*** Opening Data for analysis ***
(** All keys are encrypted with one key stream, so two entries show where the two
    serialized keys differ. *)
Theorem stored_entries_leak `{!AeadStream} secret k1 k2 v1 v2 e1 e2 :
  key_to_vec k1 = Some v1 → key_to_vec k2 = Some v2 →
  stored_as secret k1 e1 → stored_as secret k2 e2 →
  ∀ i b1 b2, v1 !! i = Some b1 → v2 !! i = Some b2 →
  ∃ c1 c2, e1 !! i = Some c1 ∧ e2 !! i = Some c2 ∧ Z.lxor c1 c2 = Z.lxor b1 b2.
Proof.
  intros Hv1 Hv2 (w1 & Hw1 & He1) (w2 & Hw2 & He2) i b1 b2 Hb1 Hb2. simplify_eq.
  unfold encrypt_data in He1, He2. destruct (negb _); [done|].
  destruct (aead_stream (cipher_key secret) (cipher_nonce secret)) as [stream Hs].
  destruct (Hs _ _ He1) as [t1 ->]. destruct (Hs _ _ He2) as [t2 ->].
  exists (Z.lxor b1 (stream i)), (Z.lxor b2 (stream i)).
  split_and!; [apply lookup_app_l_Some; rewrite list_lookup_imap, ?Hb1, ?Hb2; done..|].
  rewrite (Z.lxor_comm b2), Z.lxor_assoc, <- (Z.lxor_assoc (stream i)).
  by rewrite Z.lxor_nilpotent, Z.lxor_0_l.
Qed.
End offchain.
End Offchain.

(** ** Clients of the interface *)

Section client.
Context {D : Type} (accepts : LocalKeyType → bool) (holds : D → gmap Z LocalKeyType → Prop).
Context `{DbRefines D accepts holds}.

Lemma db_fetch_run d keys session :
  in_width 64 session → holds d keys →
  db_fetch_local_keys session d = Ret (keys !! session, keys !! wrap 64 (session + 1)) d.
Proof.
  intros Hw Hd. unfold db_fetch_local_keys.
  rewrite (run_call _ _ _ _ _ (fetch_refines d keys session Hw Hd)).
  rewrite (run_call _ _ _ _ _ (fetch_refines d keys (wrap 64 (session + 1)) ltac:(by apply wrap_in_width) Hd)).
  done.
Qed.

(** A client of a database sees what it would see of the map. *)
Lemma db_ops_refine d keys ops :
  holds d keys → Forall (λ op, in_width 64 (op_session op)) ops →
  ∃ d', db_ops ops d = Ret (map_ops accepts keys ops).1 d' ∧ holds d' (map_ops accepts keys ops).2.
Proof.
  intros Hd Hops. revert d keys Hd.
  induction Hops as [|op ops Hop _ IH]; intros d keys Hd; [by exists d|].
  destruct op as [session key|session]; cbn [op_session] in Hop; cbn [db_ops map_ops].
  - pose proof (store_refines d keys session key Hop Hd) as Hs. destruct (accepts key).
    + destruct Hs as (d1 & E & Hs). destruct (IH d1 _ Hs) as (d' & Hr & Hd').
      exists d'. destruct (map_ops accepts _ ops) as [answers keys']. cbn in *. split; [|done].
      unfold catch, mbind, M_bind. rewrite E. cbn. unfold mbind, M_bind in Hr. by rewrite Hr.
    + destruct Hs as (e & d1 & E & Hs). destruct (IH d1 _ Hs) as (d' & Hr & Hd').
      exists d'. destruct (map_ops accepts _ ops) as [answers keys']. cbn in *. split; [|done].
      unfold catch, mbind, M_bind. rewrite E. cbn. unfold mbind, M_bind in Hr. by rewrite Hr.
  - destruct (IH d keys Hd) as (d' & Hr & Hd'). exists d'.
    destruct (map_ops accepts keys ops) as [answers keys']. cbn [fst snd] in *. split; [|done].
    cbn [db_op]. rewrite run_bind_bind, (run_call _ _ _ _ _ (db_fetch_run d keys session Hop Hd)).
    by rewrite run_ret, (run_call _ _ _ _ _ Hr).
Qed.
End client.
*** Closing Data for analysis ***
*** Opening Data for analysis ***
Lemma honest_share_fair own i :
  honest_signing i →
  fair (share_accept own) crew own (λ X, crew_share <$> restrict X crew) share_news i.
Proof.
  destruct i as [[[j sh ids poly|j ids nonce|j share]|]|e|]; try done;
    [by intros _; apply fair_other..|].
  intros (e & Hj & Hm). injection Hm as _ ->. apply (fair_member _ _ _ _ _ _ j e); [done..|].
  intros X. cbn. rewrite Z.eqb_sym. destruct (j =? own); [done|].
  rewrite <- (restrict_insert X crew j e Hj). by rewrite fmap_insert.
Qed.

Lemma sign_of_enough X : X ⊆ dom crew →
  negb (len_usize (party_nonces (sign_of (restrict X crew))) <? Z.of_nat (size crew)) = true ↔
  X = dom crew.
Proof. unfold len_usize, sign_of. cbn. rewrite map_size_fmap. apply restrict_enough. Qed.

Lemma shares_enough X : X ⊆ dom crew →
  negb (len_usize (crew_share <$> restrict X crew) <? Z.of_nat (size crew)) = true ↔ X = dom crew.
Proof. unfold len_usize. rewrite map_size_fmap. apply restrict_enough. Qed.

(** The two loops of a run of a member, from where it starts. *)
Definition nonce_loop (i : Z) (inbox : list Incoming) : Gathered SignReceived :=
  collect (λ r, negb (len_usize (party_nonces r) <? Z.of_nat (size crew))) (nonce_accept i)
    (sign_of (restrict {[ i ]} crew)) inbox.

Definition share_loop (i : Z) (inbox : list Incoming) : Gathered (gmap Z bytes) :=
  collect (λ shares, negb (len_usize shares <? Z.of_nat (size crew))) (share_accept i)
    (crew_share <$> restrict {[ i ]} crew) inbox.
*** Closing Data for analysis ***
Determine the number of lines in the data above that hold "inbox", and reply with that number alone.

4